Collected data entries

(* ===== verification/ShardReach.v ===== *)
(** What the tests of the sharded service rely on: the servers' ends, the
    groups that a test announces to the controllers, and for how many servers
    the harness works at all. *)
From Stdlib Require Import ZArith Lia.
From stdpp Require Import base gmap sets list strings pretty.
From S2P Require Import Prelude Labrpc Persister Iface Tables Raft RaftConfig RaftNet Clerks KvConfig ShardConfig ShardNet ShardHarness.

(** ** Names that are announced *)

Lemma fill_names n gid :
  0 ≤ n → foldM (λ names i, names.[i <- servername gid i]) (replicate (Z.to_nat n) "") (seqZ 0 n) = Ret (servername gid <$> seqZ 0 n).
Proof.
  intros Hn. destruct (foldM_inv (λ names i, names.[i <- servername gid i])
    (λ _ names, length names = Z.to_nat n) (replicate (Z.to_nat n) "") (seqZ 0 n)) as (names & E & Hlen).
  - apply length_replicate.
  - intros l1 i l2 names Hl Hlen. assert (i ∈ seqZ 0 n) as Hi%elem_of_seqZ by (rewrite Hl; set_solver).
    eexists. split; [apply go_update_ret; lia|]. by rewrite length_insert.
  - rewrite E. f_equal. apply (fill_row (servername gid)) in E as [_ Hrow]. apply list_eq. intros k.
    destruct (decide (k < Z.to_nat n)%nat) as [Hk|Hk].
    + pose proof (Hrow (Z.of_nat k) ltac:(lia)) as Ek. apply go_index_ret in Ek as [_ Ek]. rewrite Nat2Z.id in Ek.
      rewrite Ek, list_lookup_fmap, lookup_seqZ_lt by lia. done.
    + rewrite (lookup_ge_None_2 names) by lia. symmetry. apply lookup_ge_None_2.
      rewrite length_fmap, length_seqZ. lia.
Qed.

Lemma join_groups_ret cfg gis :
  0 ≤ sh_n cfg → (∀ gi, gi ∈ gis → ∃ gg, the_group cfg gi = Ret gg ∧ gid gg = 100 + gi) →
  ∃ m, join_groups cfg gis = Ret m ∧
    ∀ g names, m !! g = Some names ↔ ∃ gi, gi ∈ gis ∧ g = 100 + gi ∧ names = servername g <$> seqZ 0 (sh_n cfg).
Proof.
  intros Hn Hgis. unfold join_groups.
  apply (foldM_inv _ (λ gis m, ∀ g names, m !! g = Some names ↔
    ∃ gi, gi ∈ gis ∧ g = 100 + gi ∧ names = servername g <$> seqZ 0 (sh_n cfg))).
  - intros g names. rewrite lookup_empty. split; [done|]. by intros (gi & ?%elem_of_nil & _).
  - intros l1 gi l2 m Hl Hm. destruct (Hgis gi) as (gg & Egg & Egid); [rewrite Hl; set_solver|].
    rewrite Egg. unfold go_make. cbn [mbind result_bind]. rewrite decide_True by done. cbn [mbind result_bind].
    rewrite fill_names by done. cbn [mbind result_bind]. eexists. split; [done|]. rewrite Egid.
    intros g names. rewrite lookup_insert. case_decide as Ed.
    + subst g. split.
      * intros [= <-]. exists gi. split_and!; [set_solver|done|done].
      * by intros (gi' & _ & _ & ->).
    + rewrite Hm. setoid_rewrite elem_of_app. setoid_rewrite list_elem_of_singleton. split.
      * intros (gi' & ? & ? & ?). exists gi'. auto.
      * intros (gi' & [?| ->] & ? & ?); [by exists gi'|congruence].
Qed.

Section services.
Context {S : Type} (ops : ShardOps S).
Abbreviation world := (sworld S).

(** C38: in every state a test reaches, a running server of a group has an
    enabled end for each server of its group and for each controller, all
    with different names, and requests to its name reach it; of a server that
    was shut down no end in the harness's rows is enabled, and nothing answers
    to its name; the controllers always answer. All servers run at the start.
    The ends that servers and clerks make with [make_end] stand in no row: each
    stays enabled and leads to the server it was made for, whatever is shut
    down or started after. *)
Theorem shard_servers_wired cdraw kdraw draw mdraw n unreliable maxraftstate now s w0 os (w : world) :
  sh_make_config ops cdraw kdraw draw mdraw n unreliable maxraftstate now s = Ret w0 →
  foldM (sh_step ops) w0 os = Ret w →
  let cfg := sw_cfg w in
  (∀ gi i, 0 ≤ gi < 3 → 0 ≤ i < n → is_Some (current (sw_cfg w0) gi i)) ∧
  (∀ gi i kv, current cfg gi i = Some kv →
     (∀ j, 0 ≤ j < n → ∃ e, shard_end cfg (Peers gi i) j = Ret e ∧
        leads (sh_net cfg) e (Str (servername (100 + gi) j)) ∧ is_enabled (sh_net cfg) (Str e) = true) ∧
     (∀ j, 0 ≤ j < 3 → ∃ e, shard_end cfg (Ctls gi i) j = Ret e ∧
        leads (sh_net cfg) e (Str (ctrlername j)) ∧ is_enabled (sh_net cfg) (Str e) = true) ∧
     ∃ p, registered (sh_net cfg) (Str (servername (100 + gi) i)) = Some p ∧ sw_srvs w !! p = Some (inl kv)) ∧
  (∀ gi i, 0 ≤ gi → current cfg gi i = None →
     (∀ r j e, owner_of r = (gi, i) → shard_end cfg r j = Ret e → is_enabled (sh_net cfg) (Str e) = false) ∧
     registered (sh_net cfg) (Str (servername (100 + gi) i)) = None) ∧
  (∀ i, 0 ≤ i < 3 → ∃ sc p, registered (sh_net cfg) (Str (ctrlername i)) = Some p ∧ sw_srvs w !! p = Some (inr sc)) ∧
  (∀ r j r' j' e, shard_end cfg r j = Ret e → shard_end cfg r' j' = Ret e → r = r' ∧ j = j') ∧
  (∀ os1 os2 e name, os = os1 ++ ShMakeEnd e name :: os2 →
     leads (sh_net cfg) e (Str name) ∧ is_enabled (sh_net cfg) (Str e) = true ∧ ∀ r j, shard_end cfg r j ≠ Ret e).
Proof.
  intros (Hw0 & En & Ec & Hup & _ & Hct)%sh_make_config_wired Hr.
  destruct (sh_steps_wired _ _ _ _ Hw0 Hr) as ([Hf Hfull Ht Hen Hrt Hctl] & En' & Ec' & Ecs & _).
  cbv zeta. split_and!; [done|..].
  - intros gi i kv Hkv. destruct (Hfull gi i) as [H1 H2]; [by eexists|]. rewrite En', En in H1. rewrite Ec', Ec in H2.
    split_and!.
    + intros j Hj. destruct (H1 j Hj) as [e He]. exists e. split_and!; [done|by apply (tb_leads _ _ _ Ht (Peers gi i))|].
      apply (Hen _ _ _ He). by eexists.
    + intros j Hj. destruct (H2 j Hj) as [e He]. exists e. split_and!; [done|by apply (tb_leads _ _ _ Ht (Ctls gi i))|].
      apply (Hen _ _ _ He). by eexists.
    + assert (0 ≤ gi) as Hgi.
      { unfold current in Hkv. destruct (the_group (sw_cfg w) gi) eqn:E; [by eapply the_group_range|done..]. }
      specialize (Hrt gi i Hgi). by rewrite Hkv in Hrt.
  - intros gi i Hgi Hnone. split.
    + intros r j e Hr' He. apply not_true_iff_false. rewrite (Hen _ _ _ He). unfold running. rewrite Hr'. simpl.
      rewrite Hnone. by intros [].
    + specialize (Hrt gi i Hgi). by rewrite Hnone in Hrt.
  - intros i Hi. destruct (Hct i Hi) as [sc Hsc]. destruct (Hctl i sc) as (p & ? & ?); [by rewrite Ecs|]. by exists sc, p.
  - apply Ht.
  - intros os1 os2 e name ->. by destruct (sh_steps_spare _ _ _ _ _ _ _ Hw0 Hr).
Qed.

(** C39: what a test announces to the controllers can be used: [joinm] sends
    the numbers of exactly the groups it is given, each with the names of all
    its servers, and the end that a clerk makes of such a name leads to the
    instance that runs under it. *)
Theorem joined_groups_reachable cdraw kdraw draw mdraw n unreliable maxraftstate now s w0 os (w : world) gis :
  sh_make_config ops cdraw kdraw draw mdraw n unreliable maxraftstate now s = Ret w0 →
  foldM (sh_step ops) w0 os = Ret w → 0 ≤ n → (∀ gi, gi ∈ gis → 0 ≤ gi < 3) →
  ∃ m, join_groups (sw_cfg w) gis = Ret m ∧
    (∀ g names, m !! g = Some names ↔ ∃ gi, gi ∈ gis ∧ g = 100 + gi ∧ names = servername g <$> seqZ 0 n) ∧
    ∀ gi i kv names name e rn, m !! (100 + gi) = Some names → names.[i] = Ret name →
      current (sw_cfg w) gi i = Some kv → make_end e name (sh_net (sw_cfg w)) = Ret rn →
      is_enabled rn (Str e) = true ∧
      ∃ t p, connection rn (Str e) = Some t ∧ registered rn t = Some p ∧ sw_srvs w !! p = Some (inl kv).
Proof.
  intros (Hw0 & En & _ & _ & Hmade & _)%sh_make_config_wired Hr Hn Hgis.
  destruct (sh_steps_wired _ _ _ _ Hw0 Hr) as (Hw & En' & _ & _ & Hk).
  assert (sh_n (sw_cfg w) = n) as En1 by congruence.
  destruct (join_groups_ret (sw_cfg w) gis) as (m & Em & Hm); [lia| |].
  { intros gi Hgi. destruct (Hmade gi (Hgis gi Hgi)) as [gg Egg]. destruct (Hk _ _ Egg) as [gg' Egg'].
    exists gg'. split; [done|]. by destruct (sw_fits _ Hw _ _ Egg'). }
  rewrite En1 in Hm. exists m. split_and!; [done|done|].
  intros gi i kv names name e rn Hnames Hname Hkv (_ & Es & _ & Hon & Hto & _)%new_end_ret.
  apply Hm in Hnames as (gi' & Hin & Egi & ->). assert (gi' = gi) as -> by lia.
  split; [done|]. exists (Str name).
  apply go_index_ret in Hname as [Hi Hname]. rewrite list_lookup_fmap in Hname.
  apply fmap_Some in Hname as (k & Hk' & ->). apply lookup_seqZ in Hk' as [-> _].
  assert (0 + Z.of_nat (Z.to_nat i) = i) as Ei by lia. rewrite Ei in *.
  pose proof (sw_routed _ Hw gi i) as Hrt. rewrite Hkv in Hrt. destruct Hrt as (p & Hp & Hs); [by apply Hgis|].
  exists p. split_and!; [done| |done]. unfold registered in *. by rewrite Es.
Qed.

(** C40: three servers to a group are the only number with which the harness
    works. The rows for the ends to the controllers are as many as the
    controllers but indexed by server, so that with a fourth server
    [make_config] runs out of them; and the row of a client's ends to the
    controllers is only as long as a group has servers, so that in no state of
    a test with fewer than three can a client be made. *)
Theorem harness_needs_three cdraw kdraw draw mdraw n unreliable maxraftstate now s w0 os (w : world) :
  sh_make_config ops cdraw kdraw draw mdraw n unreliable maxraftstate now s = Ret w0 →
  foldM (sh_step ops) w0 os = Ret w →
  n ≤ 3 ∧ ∀ d cfg ck, sh_makeClient d (sw_cfg w) = Ret (cfg, ck) → n = 3.
Proof.
  intros (Hw0 & En & Ec & Hup & _)%sh_make_config_wired Hr.
  assert (n ≤ 3) as Hle.
  { destruct (decide (n ≤ 3)) as [|Hn]; [done|].
    destruct (sw_full _ Hw0 0 3) as [_ Hm]; [apply Hup; lia|]. destruct (Hm 0) as [e He]; [lia|].
    apply shard_end_ret in He as (row & Hrow & _). simpl in Hrow.
    apply bind_ret_inv in Hrow as (gg & Egg & Hrow%go_index_lt). destruct (sw_fits _ Hw0 _ _ Egg) as (_ & _ & _ & Hl). lia. }
  destruct (sh_steps_wired _ _ _ _ Hw0 Hr) as (_ & En' & Ec' & _). split; [done|].
  intros d cfg ck Hmk. unfold sh_makeClient in Hmk. inv_ret. apply go_make_ret in E as ->.
  destruct x0 as [names rn]. apply draw_ends_ret in E0 as (_ & Hlen & Hd). rewrite length_replicate in Hlen.
  pose proof (Hd 2 ltac:(lia)) as H2%go_index_lt. lia.
Qed.
End services.

(** ** A sample *)

(** Groups of three; a server makes an end, is shut down, and another one is
    restarted. *)
Definition sample_rows (tag : string) (gi i j : Z) : string := tag +:+ digit gi +:+ digit i +:+ digit j.
Definition no_shard_world : sworld shardpeers :=
  mkSWorld (mkSConfig MakeNetwork 0 0 [] None 0 0 [] ∅ 0 0) (mkHeap [] ∅) ∅ (mkShardPeers ∅ ∅ ∅).
Definition three_groups : sworld shardpeers :=
  get (sh_make_config shard_skeleton (sample_rows "c" 0) (sample_rows "k" 0 0) (sample_rows "s") (sample_rows "m")
    3 false (-1) 0 (mkShardPeers ∅ ∅ ∅)) no_shard_world.
Definition sample_sh_ops : list sh_op :=
  [ShMakeClient (sample_rows "x" 0 0); ShMakeEnd "z" (servername 100 0); ShShutdown 1 2; ShShutdown 0 1; ShStart (sample_rows "n" 0 1) (sample_rows "o" 0 1) 0 1].
Definition restarted_groups : sworld shardpeers := get (foldM (sh_step shard_skeleton) three_groups sample_sh_ops) no_shard_world.

Lemma three_groups_ret :
  sh_make_config shard_skeleton (sample_rows "c" 0) (sample_rows "k" 0 0) (sample_rows "s") (sample_rows "m")
    3 false (-1) 0 (mkShardPeers ∅ ∅ ∅) = Ret three_groups.
Proof. apply get_ret. vm_compute. reflexivity. Qed.
Lemma restarted_groups_ret : foldM (sh_step shard_skeleton) three_groups sample_sh_ops = Ret restarted_groups.
Proof. apply get_ret. vm_compute. reflexivity. Qed.
Lemma makes_client d cfg : returns (sh_makeClient d cfg) = true → ∃ cfg' ck, sh_makeClient d cfg = Ret (cfg', ck).
Proof. destruct (sh_makeClient d cfg) as [[cfg' ck]| |]; [|done..]. intros _. by exists cfg', ck. Qed.
#[local] Opaque three_groups restarted_groups.

Lemma shard_servers_wired_witness :
  current (sw_cfg restarted_groups) 0 1 = Some 9%nat ∧
  (∃ e, shard_end (sw_cfg restarted_groups) (Peers 0 1) 2 = Ret e ∧
     leads (sh_net (sw_cfg restarted_groups)) e (Str (servername 100 2)) ∧
     is_enabled (sh_net (sw_cfg restarted_groups)) (Str e) = true) ∧
  registered (sh_net (sw_cfg restarted_groups)) (Str (servername 101 2)) = None ∧
  is_enabled (sh_net (sw_cfg restarted_groups)) (Str "z") = true.
Proof.
  assert (current (sw_cfg restarted_groups) 0 1 = Some 9%nat) as Hup by (vm_compute; reflexivity).
  assert (current (sw_cfg restarted_groups) 1 2 = None) as Hdown by (vm_compute; reflexivity).
  destruct (shard_servers_wired shard_skeleton _ _ _ _ _ _ _ _ _ _ _ _ three_groups_ret restarted_groups_ret)
    as (_ & Hrun & Hstopped & _ & _ & Hspare).
  split; [exact Hup|]. split; [|split].
  - destruct (Hrun 0 1 9%nat Hup) as (Hends & _). destruct (Hends 2) as (e & He & Hl & Hon); [lia|].
    exists e. split; [exact He|]. split; [exact Hl|exact Hon].
  - destruct (Hstopped 1 2) as [_ Hreg]; [lia|exact Hdown|exact Hreg].
  - destruct (Hspare [ShMakeClient (sample_rows "x" 0 0)] (drop 2 sample_sh_ops) "z" (servername 100 0) eq_refl) as (_ & Hon & _).
    exact Hon.
Defined.

Lemma joined_groups_reachable_witness :
  ∃ m, join_groups (sw_cfg restarted_groups) [0; 2] = Ret m ∧
    m !! 102 = Some (servername 102 <$> seqZ 0 3).
Proof.
  destruct (joined_groups_reachable shard_skeleton _ _ _ _ _ _ _ _ _ _ _ _ [0; 2] three_groups_ret restarted_groups_ret)
    as (m & Em & Hm & _); [lia|intros gi Hgi; rewrite !elem_of_cons, elem_of_nil in Hgi; lia|].
  exists m. split; [exact Em|]. apply Hm. exists 2. split; [right; left|]. by split.
Defined.

Lemma harness_needs_three_witness :
  (∃ cfg ck, sh_makeClient (sample_rows "y" 0 0) (sw_cfg restarted_groups) = Ret (cfg, ck)) ∧
  3 ≤ 3 ∧ ∀ d cfg ck, sh_makeClient d (sw_cfg restarted_groups) = Ret (cfg, ck) → 3 = 3.
Proof.
  split; [apply makes_client; vm_compute; reflexivity|].
  apply (harness_needs_three shard_skeleton _ _ _ _ _ _ _ _ _ _ _ _ three_groups_ret restarted_groups_ret).
Defined.

(** With four servers to a group the harness does not start; with two it
    starts, and no client can be made. *)
Definition groups_of (n : Z) : result (sworld shardpeers) :=
  sh_make_config shard_skeleton (sample_rows "c" 0) (sample_rows "k" 0 0) (sample_rows "s") (sample_rows "m")
    n false (-1) 0 (mkShardPeers ∅ ∅ ∅).
Example four_servers_panic : groups_of 4 = Panic IndexOutOfRange.
Proof. vm_compute. reflexivity. Qed.
Example two_servers_no_client :
  (w ← groups_of 2; sh_makeClient (sample_rows "y" 0 0) (sw_cfg w)) = Panic IndexOutOfRange.
Proof. vm_compute. reflexivity. Qed.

## WORK TASK:
Reproduce exactly the entries above, limited to the lines from the one with "(** ** A sample *)" through the one with "assert (current (sw_cfg restarted_groups) 0", both included.

## EXERCISE OUTPUT:
(** ** A sample *)

(** Groups of three; a server makes an end, is shut down, and another one is
    restarted. *)
Definition sample_rows (tag : string) (gi i j : Z) : string := tag +:+ digit gi +:+ digit i +:+ digit j.
Definition no_shard_world : sworld shardpeers :=
  mkSWorld (mkSConfig MakeNetwork 0 0 [] None 0 0 [] ∅ 0 0) (mkHeap [] ∅) ∅ (mkShardPeers ∅ ∅ ∅).
Definition three_groups : sworld shardpeers :=
  get (sh_make_config shard_skeleton (sample_rows "c" 0) (sample_rows "k" 0 0) (sample_rows "s") (sample_rows "m")
    3 false (-1) 0 (mkShardPeers ∅ ∅ ∅)) no_shard_world.
Definition sample_sh_ops : list sh_op :=
  [ShMakeClient (sample_rows "x" 0 0); ShMakeEnd "z" (servername 100 0); ShShutdown 1 2; ShShutdown 0 1; ShStart (sample_rows "n" 0 1) (sample_rows "o" 0 1) 0 1].
Definition restarted_groups : sworld shardpeers := get (foldM (sh_step shard_skeleton) three_groups sample_sh_ops) no_shard_world.

Lemma three_groups_ret :
  sh_make_config shard_skeleton (sample_rows "c" 0) (sample_rows "k" 0 0) (sample_rows "s") (sample_rows "m")
    3 false (-1) 0 (mkShardPeers ∅ ∅ ∅) = Ret three_groups.
Proof. apply get_ret. vm_compute. reflexivity. Qed.
Lemma restarted_groups_ret : foldM (sh_step shard_skeleton) three_groups sample_sh_ops = Ret restarted_groups.
Proof. apply get_ret. vm_compute. reflexivity. Qed.
Lemma makes_client d cfg : returns (sh_makeClient d cfg) = true → ∃ cfg' ck, sh_makeClient d cfg = Ret (cfg', ck).
Proof. destruct (sh_makeClient d cfg) as [[cfg' ck]| |]; [|done..]. intros _. by exists cfg', ck. Qed.
#[local] Opaque three_groups restarted_groups.

Lemma shard_servers_wired_witness :
  current (sw_cfg restarted_groups) 0 1 = Some 9%nat ∧
  (∃ e, shard_end (sw_cfg restarted_groups) (Peers 0 1) 2 = Ret e ∧
     leads (sh_net (sw_cfg restarted_groups)) e (Str (servername 100 2)) ∧
     is_enabled (sh_net (sw_cfg restarted_groups)) (Str e) = true) ∧
  registered (sh_net (sw_cfg restarted_groups)) (Str (servername 101 2)) = None ∧
  is_enabled (sh_net (sw_cfg restarted_groups)) (Str "z") = true.
Proof.
  assert (current (sw_cfg restarted_groups) 0 1 = Some 9%nat) as Hup by (vm_compute; reflexivity).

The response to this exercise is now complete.